**Your task**: Among the records that follow, set down only the lines from the one containing "Definition Client_Validate (c" to the one containing "VhostHTTPPort c =? 0 then Ok tt", both included, exactly.

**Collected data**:
Definition OrphanTunnels (c : Client) : list Tunnel :=
  filter (fun t => Enabled t && negb (bool_decide (tn_Server t = []))
                   && negb (known_server c (tn_Server t)) = true) (Tunnels c).

Definition EnabledTunnels (c : Client) : list Tunnel :=
  filter (fun t => Enabled t = true) (Tunnels c).

Fixpoint check_servers (names : gset bytes) (us : list Upstream) : res cfgerr unit :=
  match us with
  | [] => Ok tt
  | u :: us =>
      _ ← Upstream_Validate u;
      _ ← refuse_if (bool_decide (u_Name u ∈ names)) (ErrDuplicateServer (u_Name u));
      check_servers ({[u_Name u]} ∪ names) us
  end.

Definition port_key (t : Tunnel) : bytes := tn_Server t ++ go "/" ++ Itoa (tn_RemotePort t).
Definition wants_port (t : Tunnel) : bool :=
  Enabled t && NeedsRemotePort (tn_Type t) && negb (tn_RemotePort t =? 0).

Fixpoint check_tunnels (seen : gset bytes) (ports : gmap bytes bytes) (ts : list Tunnel)
  : res cfgerr unit :=
  match ts with
  | [] => Ok tt
  | t :: ts =>
      _ ← Tunnel_Validate t;
      _ ← refuse_if (bool_decide (tn_Name t ∈ seen)) (ErrDuplicateTunnel (tn_Name t));
      let seen := {[tn_Name t]} ∪ seen in
      if wants_port t
      then match ports !! port_key t with
           | Some other => Err (ErrPortClash other (tn_Name t) (tn_RemotePort t))
           | None => check_tunnels seen (<[port_key t := tn_Name t]> ports) ts
           end
      else check_tunnels seen ports ts
  end.

Definition Client_Validate (c : Client) : res cfgerr unit :=
  _ ← refuse_if (length (Upstreams c) =? 0)%nat ErrNoServers;
  _ ← check_servers ∅ (Upstreams c);
  match OrphanTunnels c with
  | t :: _ => Err (ErrOrphan (tn_Name t) (tn_Server t))
  | [] => check_tunnels ∅ ∅ (Tunnels c)
  end.

(** [LoadClient] on a decoded file. *)
Definition LoadClient (c : Client) : res cfgerr Client :=
  let c := Client_ApplyDefaults c in _ ← Client_Validate c; Ok c.
End validate.

Definition Server_Validate (c : Server) : res cfgerr unit :=
  _ ← (if BindPort c =? 0 then Ok tt else validatePort (go "bind_port") [] (BindPort c));
  _ ← (if VhostHTTPPort c =? 0 then Ok tt
       else validatePort (go "vhost_http_port") [] (VhostHTTPPort c));
  _ ← (if VhostHTTPSPort c =? 0 then Ok tt
       else validatePort (go "vhost_https_port") [] (VhostHTTPSPort c));
  _ ← refuse_if (negb (VhostHTTPPort c =? 0) && (VhostHTTPPort c =? VhostHTTPSPort c)) ErrVhostPorts;
  _ ← refuse_if (negb (BindPort c =? 0)
                 && ((BindPort c =? VhostHTTPPort c) || (BindPort c =? VhostHTTPSPort c)))
        (ErrBindCollides (BindPort c));
  _ ← refuse_if (MaxPoolCount c <? 1) ErrMaxPool;
  refuse_if (AcceptLoops c <? 0) ErrAcceptLoops.

Definition LoadServer (c : Server) : res cfgerr Server :=
  let c := Server_ApplyDefaults c in _ ← Server_Validate c; Ok c.

(** ** Lemmas *)

Lemma refuse_if_ok {E} (b : bool) (e : E) : refuse_if b e = Ok tt <-> b = false.
Proof. by destruct b. Qed.

Lemma bind_ok {E A} (m : res E unit) (k : res E A) a :
  (_ ← m; k) = Ok a <-> m = Ok tt /\ k = Ok a.
Proof. destruct m as [[]|e]; cbn [mbind res_bind]; [|by split; [|intros []]]. naive_solver. Qed.

Lemma default_Z_idem z d : default_Z (default_Z z d) d = default_Z z d.
Proof. unfold default_Z. destruct (z =? 0) eqn:E; [|by rewrite E]. by destruct (d =? 0). Qed.

Lemma default_bytes_idem b d : default_bytes (default_bytes b d) d = default_bytes b d.
Proof. unfold default_bytes. repeat case_bool_decide; congruence. Qed.

Lemma Transport_defaults_idem t :
  Transport_ApplyDefaults (Transport_ApplyDefaults t) = Transport_ApplyDefaults t.
Proof. unfold Transport_ApplyDefaults. cbn [Mux MuxStreamWindow t_PoolCount TLSEnable HeartbeatInterval
  HeartbeatTimeout DialTimeout]. by rewrite !default_Z_idem. Qed.

Lemma Upstream_defaults_idem u :
  Upstream_ApplyDefaults (Upstream_ApplyDefaults u) = Upstream_ApplyDefaults u.
Proof.
  unfold Upstream_ApplyDefaults. cbn [u_Name u_Kind Zone TunnelID Addr u_Port u_Token u_ClientName
    u_SocketGID u_SocketMark u_Transport]. by rewrite default_Z_idem, Transport_defaults_idem.
Qed.

Lemma Tunnel_defaults_idem t : Tunnel_applyDefaults (Tunnel_applyDefaults t) = Tunnel_applyDefaults t.
Proof.
  unfold Tunnel_applyDefaults. cbn [tn_Name Enabled tn_Type LocalIP LocalPort tn_RemotePort tn_Domains
    tn_TLSMode tn_Server CertID ProxyProtocol tn_DownRate tn_UpRate tn_Quota].
  rewrite default_bytes_idem. f_equal.
  destruct (bool_decide (tn_Type t = TunnelHTTPS)); cbn [andb negb].
  - destruct (bool_decide (tn_TLSMode t = [])) eqn:E; [done|]. by rewrite E.
  - destruct (bool_decide (tn_TLSMode t = [])) eqn:E; [done|]. by rewrite E.
Qed.

Lemma Client_defaults_idem c : Client_ApplyDefaults (Client_ApplyDefaults c) = Client_ApplyDefaults c.
Proof.
  unfold Client_ApplyDefaults. cbn [Servers ServerAddr ServerPort c_Token c_Name c_Transport
    c_SocketGID c_SocketMark Tunnels].
  rewrite default_Z_idem, Transport_defaults_idem, <- !list_fmap_compose. f_equal.
  - apply list_fmap_ext. intros ? ? _. apply Upstream_defaults_idem.
  - apply list_fmap_ext. intros ? ? _. apply Tunnel_defaults_idem.
Qed.

(** Splitting a list by a key that takes its values in a duplicate-free list. *)
Lemma partition_by {A} (key : A -> bytes) (ks : list bytes) (l : list A) :
  NoDup ks -> Forall (fun a => key a ∈ ks) l ->
  concat ((fun k => filter (fun a => key a = k) l) <$> ks) ≡ₚ l.
Proof.
  intros Hnd. revert l. induction Hnd as [|k ks Hk Hnd IH]; intros l Hl.
  { destruct l as [|a l]; [done|]. inversion Hl as [|? ? Ha]; subst. by apply elem_of_nil in Ha. }
  cbn [fmap list_fmap concat].
  etrans; [|apply (filter_app_complement (fun a => key a = k) l)]. apply Permutation_app_head.
  etrans; [|apply (IH (filter (fun a => ~ key a = k) l))].
  - assert (E : forall k', k' ∈ ks -> filter (fun a => key a = k') l
                = filter (fun a => key a = k') (filter (fun a => ~ key a = k) l)).
    { intros k' Hk'. rewrite list_filter_filter. apply list_filter_iff.
      intros a. split; [intros <-; split; [done|congruence]|by intros []]. }
    clear IH Hl Hk Hnd. induction ks as [|k' ks IHk]; [done|]. cbn [fmap list_fmap concat].
    rewrite (E k') by (by left). f_equiv. apply IHk. intros k'' ?. apply E. by right.
  - apply Forall_forall. intros a [Hne Ha]%list_elem_of_filter.
    rewrite Forall_forall in Hl. specialize (Hl a Ha). apply elem_of_cons in Hl as [|]; [done|done].
Qed.

Section loaded.
Context `{NetText}.

Lemma check_servers_ok names us :
  check_servers names us = Ok tt ->
  Forall (fun u => Upstream_Validate u = Ok tt) us /\ NoDup (u_Name <$> us)
  /\ Forall (fun n => n ∉ names) (u_Name <$> us).
Proof.
  revert names. induction us as [|u us IH]; intros names.
  { intros _. split_and!; constructor. }
  cbn [check_servers]. rewrite !bind_ok, refuse_if_ok.
  intros (Hu & Hn & Hrest). apply bool_decide_eq_false in Hn.
  apply IH in Hrest as (H1 & H2 & H3). cbn [fmap list_fmap]. rewrite Forall_forall in H3.
  split_and!.
  - by constructor.
  - constructor; [|done]. intros Hin. apply H3 in Hin. set_solver.
  - constructor; [done|]. apply Forall_forall. intros n Hin. apply H3 in Hin. set_solver.
Qed.

Lemma check_tunnels_ok seen ports ts :
  check_tunnels seen ports ts = Ok tt ->
  Forall (fun t => Tunnel_Validate t = Ok tt) ts /\ NoDup (tn_Name <$> ts)
  /\ Forall (fun n => n ∉ seen) (tn_Name <$> ts)
  /\ NoDup (port_key <$> filter (fun t => wants_port t = true) ts)
  /\ Forall (fun k => ports !! k = None) (port_key <$> filter (fun t => wants_port t = true) ts).
Proof.
  revert seen ports. induction ts as [|t ts IH]; intros seen ports.
  { intros _. split_and!; constructor. }
  cbn [check_tunnels]. rewrite !bind_ok, refuse_if_ok. intros (Ht & Hn & Hrest).
  apply bool_decide_eq_false in Hn. rewrite filter_cons.
  assert (Hnames : forall seen', ({[tn_Name t]} ∪ seen') = ({[tn_Name t]} ∪ seen) ->
    Forall (fun n => n ∉ ({[tn_Name t]} ∪ seen)) (tn_Name <$> ts) -> NoDup (tn_Name <$> ts) ->
    NoDup (tn_Name <$> t :: ts) /\ Forall (fun n => n ∉ seen) (tn_Name <$> t :: ts)).
  { intros _ _ H3 H2. cbn [fmap list_fmap]. rewrite Forall_forall in H3. split.
    - constructor; [|done]. intros Hin. apply H3 in Hin. set_solver.
    - constructor; [done|]. apply Forall_forall. intros n Hin. apply H3 in Hin. set_solver. }
  destruct (wants_port t) eqn:Ew.
  - rewrite decide_True by done. destruct (ports !! port_key t) as [other|] eqn:Ep; [done|].
    apply IH in Hrest as (H1 & H2 & H3 & H4 & H5). destruct (Hnames seen eq_refl H3 H2) as [Ha Hb].
    cbn [fmap list_fmap] in *. rewrite Forall_forall in H5.
    split_and!; [by constructor|done|done| |].
    + constructor; [|done]. intros Hin. apply H5 in Hin. by rewrite lookup_insert_eq in Hin.
    + constructor; [done|]. apply Forall_forall. intros k Hin. apply H5 in Hin.
      by apply lookup_insert_None in Hin as [? _].
  - rewrite decide_False by congruence.
    apply IH in Hrest as (H1 & H2 & H3 & H4 & H5). destruct (Hnames seen eq_refl H3 H2) as [Ha Hb].
    split_and!; [by constructor|done|done|done|done].
Qed.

**Exercise answer**:
Definition Client_Validate (c : Client) : res cfgerr unit :=
  _ ← refuse_if (length (Upstreams c) =? 0)%nat ErrNoServers;
  _ ← check_servers ∅ (Upstreams c);
  match OrphanTunnels c with
  | t :: _ => Err (ErrOrphan (tn_Name t) (tn_Server t))
  | [] => check_tunnels ∅ ∅ (Tunnels c)
  end.

(** [LoadClient] on a decoded file. *)
Definition LoadClient (c : Client) : res cfgerr Client :=
  let c := Client_ApplyDefaults c in _ ← Client_Validate c; Ok c.
End validate.

Definition Server_Validate (c : Server) : res cfgerr unit :=
  _ ← (if BindPort c =? 0 then Ok tt else validatePort (go "bind_port") [] (BindPort c));
  _ ← (if VhostHTTPPort c =? 0 then Ok tt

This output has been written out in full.